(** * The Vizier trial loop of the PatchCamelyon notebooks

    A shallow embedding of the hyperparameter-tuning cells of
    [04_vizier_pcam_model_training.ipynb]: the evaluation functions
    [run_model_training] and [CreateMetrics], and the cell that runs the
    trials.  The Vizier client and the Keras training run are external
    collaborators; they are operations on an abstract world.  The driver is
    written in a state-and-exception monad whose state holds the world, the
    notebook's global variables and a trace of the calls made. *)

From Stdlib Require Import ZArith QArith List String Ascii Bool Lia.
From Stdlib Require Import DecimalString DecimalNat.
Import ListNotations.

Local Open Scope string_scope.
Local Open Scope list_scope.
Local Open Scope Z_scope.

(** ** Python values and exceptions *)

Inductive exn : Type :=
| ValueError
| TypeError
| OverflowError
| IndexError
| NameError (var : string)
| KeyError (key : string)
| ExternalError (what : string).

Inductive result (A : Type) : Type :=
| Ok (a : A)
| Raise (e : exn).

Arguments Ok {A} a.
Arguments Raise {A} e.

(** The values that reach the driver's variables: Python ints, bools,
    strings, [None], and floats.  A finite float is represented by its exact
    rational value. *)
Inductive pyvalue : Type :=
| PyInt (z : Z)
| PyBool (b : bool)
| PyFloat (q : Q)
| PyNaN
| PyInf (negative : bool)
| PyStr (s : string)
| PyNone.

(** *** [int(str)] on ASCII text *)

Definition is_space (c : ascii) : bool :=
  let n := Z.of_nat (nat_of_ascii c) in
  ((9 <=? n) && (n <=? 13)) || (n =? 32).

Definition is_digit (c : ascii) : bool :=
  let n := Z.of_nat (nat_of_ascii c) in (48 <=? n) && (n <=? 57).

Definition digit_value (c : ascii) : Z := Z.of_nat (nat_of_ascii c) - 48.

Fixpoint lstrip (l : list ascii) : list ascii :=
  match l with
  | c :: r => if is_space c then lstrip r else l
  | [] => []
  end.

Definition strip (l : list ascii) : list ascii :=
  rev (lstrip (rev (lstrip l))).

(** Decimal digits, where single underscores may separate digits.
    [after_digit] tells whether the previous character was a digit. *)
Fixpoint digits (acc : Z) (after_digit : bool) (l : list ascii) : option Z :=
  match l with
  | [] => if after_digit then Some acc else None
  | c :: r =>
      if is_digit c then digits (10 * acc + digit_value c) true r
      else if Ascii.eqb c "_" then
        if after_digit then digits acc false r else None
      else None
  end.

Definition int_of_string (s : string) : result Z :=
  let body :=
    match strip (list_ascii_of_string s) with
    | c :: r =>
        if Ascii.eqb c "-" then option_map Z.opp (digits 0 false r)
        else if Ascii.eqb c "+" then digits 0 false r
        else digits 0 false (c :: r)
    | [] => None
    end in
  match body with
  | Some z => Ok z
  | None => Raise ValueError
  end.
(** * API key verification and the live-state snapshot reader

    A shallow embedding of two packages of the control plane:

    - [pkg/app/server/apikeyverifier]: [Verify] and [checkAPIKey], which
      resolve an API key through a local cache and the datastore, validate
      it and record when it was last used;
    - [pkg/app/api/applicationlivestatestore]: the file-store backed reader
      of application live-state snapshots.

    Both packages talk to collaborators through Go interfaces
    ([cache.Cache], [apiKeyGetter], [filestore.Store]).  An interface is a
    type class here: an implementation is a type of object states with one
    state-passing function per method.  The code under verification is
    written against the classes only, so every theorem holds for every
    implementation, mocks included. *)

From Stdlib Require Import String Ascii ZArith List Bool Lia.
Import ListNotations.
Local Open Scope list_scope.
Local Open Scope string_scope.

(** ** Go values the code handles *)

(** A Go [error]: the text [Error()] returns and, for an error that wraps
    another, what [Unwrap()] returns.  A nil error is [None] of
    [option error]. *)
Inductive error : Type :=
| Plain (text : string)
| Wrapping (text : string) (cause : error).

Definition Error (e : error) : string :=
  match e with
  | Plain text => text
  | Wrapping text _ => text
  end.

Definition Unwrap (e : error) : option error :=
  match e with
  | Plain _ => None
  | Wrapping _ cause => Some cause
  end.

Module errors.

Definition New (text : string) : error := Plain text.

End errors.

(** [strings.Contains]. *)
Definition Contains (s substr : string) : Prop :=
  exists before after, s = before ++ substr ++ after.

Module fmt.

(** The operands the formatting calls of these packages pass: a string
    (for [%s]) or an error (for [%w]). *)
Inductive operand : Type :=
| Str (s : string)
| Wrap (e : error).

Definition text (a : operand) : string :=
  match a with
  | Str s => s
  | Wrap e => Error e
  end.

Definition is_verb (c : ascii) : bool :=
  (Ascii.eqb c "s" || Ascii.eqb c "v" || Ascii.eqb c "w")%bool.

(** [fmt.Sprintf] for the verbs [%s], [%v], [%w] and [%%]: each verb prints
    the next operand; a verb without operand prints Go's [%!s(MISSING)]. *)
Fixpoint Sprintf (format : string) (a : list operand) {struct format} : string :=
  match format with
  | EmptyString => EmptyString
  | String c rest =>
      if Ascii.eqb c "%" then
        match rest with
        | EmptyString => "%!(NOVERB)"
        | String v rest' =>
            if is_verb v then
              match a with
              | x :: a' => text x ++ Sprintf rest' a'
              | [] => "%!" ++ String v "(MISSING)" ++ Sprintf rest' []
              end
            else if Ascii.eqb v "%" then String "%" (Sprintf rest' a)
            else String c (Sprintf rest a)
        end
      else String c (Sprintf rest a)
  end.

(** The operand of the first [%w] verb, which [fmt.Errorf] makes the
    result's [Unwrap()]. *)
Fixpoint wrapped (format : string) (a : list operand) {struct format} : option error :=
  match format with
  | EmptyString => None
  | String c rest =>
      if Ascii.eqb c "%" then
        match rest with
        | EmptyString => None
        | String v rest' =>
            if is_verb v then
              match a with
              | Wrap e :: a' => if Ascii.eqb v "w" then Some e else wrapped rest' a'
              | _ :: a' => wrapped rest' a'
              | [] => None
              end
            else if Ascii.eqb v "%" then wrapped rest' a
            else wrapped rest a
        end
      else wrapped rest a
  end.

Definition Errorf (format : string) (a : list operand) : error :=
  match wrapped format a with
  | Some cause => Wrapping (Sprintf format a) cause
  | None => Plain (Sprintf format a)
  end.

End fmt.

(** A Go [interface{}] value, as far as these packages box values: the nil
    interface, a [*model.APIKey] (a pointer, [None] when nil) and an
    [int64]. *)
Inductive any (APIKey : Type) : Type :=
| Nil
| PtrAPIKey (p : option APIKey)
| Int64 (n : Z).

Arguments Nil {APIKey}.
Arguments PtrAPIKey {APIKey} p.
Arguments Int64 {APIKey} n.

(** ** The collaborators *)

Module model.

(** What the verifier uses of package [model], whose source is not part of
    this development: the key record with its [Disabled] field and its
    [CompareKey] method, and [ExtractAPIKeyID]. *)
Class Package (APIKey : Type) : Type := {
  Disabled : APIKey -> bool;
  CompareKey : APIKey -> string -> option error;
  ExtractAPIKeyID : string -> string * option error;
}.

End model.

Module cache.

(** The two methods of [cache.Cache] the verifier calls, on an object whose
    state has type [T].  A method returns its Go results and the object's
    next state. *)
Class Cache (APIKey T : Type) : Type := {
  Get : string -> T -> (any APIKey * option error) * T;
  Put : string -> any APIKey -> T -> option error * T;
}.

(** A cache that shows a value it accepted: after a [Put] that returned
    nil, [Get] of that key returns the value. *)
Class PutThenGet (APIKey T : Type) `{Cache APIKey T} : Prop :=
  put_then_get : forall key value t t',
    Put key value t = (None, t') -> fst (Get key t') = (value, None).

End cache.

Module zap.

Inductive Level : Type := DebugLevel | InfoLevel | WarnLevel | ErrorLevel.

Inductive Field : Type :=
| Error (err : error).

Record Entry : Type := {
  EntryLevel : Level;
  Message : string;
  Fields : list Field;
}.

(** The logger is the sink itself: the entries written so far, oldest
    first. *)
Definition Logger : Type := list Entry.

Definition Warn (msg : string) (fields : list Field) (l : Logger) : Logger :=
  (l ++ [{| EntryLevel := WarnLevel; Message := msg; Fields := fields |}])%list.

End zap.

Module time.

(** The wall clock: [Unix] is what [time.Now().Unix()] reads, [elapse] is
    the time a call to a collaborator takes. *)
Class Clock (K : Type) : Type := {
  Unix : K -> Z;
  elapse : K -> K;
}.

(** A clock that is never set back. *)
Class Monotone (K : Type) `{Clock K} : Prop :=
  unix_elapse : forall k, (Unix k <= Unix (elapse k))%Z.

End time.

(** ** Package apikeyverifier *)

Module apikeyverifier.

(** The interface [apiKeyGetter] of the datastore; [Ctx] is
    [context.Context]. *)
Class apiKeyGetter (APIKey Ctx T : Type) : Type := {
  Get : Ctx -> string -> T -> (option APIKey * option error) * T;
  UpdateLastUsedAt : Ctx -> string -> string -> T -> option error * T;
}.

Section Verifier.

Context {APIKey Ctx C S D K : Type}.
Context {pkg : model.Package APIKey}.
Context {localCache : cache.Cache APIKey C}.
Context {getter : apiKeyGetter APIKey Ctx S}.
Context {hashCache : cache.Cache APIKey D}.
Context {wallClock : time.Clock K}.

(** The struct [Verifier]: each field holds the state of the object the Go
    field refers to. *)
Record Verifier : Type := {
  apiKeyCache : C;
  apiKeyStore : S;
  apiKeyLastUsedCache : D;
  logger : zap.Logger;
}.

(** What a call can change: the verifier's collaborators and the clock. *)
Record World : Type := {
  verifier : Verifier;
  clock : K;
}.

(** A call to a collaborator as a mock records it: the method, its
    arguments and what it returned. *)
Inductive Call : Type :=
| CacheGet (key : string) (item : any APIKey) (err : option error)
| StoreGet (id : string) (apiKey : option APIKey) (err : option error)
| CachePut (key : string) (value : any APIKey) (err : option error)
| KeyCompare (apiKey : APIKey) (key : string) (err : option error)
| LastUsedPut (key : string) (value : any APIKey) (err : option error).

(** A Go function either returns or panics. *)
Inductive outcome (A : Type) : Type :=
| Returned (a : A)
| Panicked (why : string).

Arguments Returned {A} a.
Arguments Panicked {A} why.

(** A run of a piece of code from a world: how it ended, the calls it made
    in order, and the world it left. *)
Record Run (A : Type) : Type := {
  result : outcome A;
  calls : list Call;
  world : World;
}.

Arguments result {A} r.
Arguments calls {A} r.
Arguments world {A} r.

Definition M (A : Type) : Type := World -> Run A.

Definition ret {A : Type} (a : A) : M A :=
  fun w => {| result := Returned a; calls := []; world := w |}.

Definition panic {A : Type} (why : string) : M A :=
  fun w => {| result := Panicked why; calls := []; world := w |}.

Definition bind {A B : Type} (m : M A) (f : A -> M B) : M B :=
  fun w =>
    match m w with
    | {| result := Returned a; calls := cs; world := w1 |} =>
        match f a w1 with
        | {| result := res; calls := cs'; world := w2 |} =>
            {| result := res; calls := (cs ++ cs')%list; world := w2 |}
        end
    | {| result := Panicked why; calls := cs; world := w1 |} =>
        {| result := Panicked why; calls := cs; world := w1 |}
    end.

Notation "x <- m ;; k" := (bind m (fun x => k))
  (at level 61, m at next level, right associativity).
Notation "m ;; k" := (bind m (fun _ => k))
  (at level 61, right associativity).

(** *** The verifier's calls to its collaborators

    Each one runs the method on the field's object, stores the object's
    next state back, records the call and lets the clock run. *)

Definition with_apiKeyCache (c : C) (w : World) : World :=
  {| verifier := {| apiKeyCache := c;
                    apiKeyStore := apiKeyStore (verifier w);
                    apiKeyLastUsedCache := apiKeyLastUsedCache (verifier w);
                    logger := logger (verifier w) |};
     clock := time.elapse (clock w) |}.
• • • • •
WHAT IS REQUIRED. Exactly as written, repeat each line from the beginning of the data above to the line containing "From Stdlib Require Import ZArith", inclusive.

ANSWER TO THIS EXERCISE.
(** * The Vizier trial loop of the PatchCamelyon notebooks

    A shallow embedding of the hyperparameter-tuning cells of
    [04_vizier_pcam_model_training.ipynb]: the evaluation functions
    [run_model_training] and [CreateMetrics], and the cell that runs the
    trials.  The Vizier client and the Keras training run are external
    collaborators; they are operations on an abstract world.  The driver is
    written in a state-and-exception monad whose state holds the world, the
    notebook's global variables and a trace of the calls made. *)

From Stdlib Require Import ZArith QArith List String Ascii Bool Lia.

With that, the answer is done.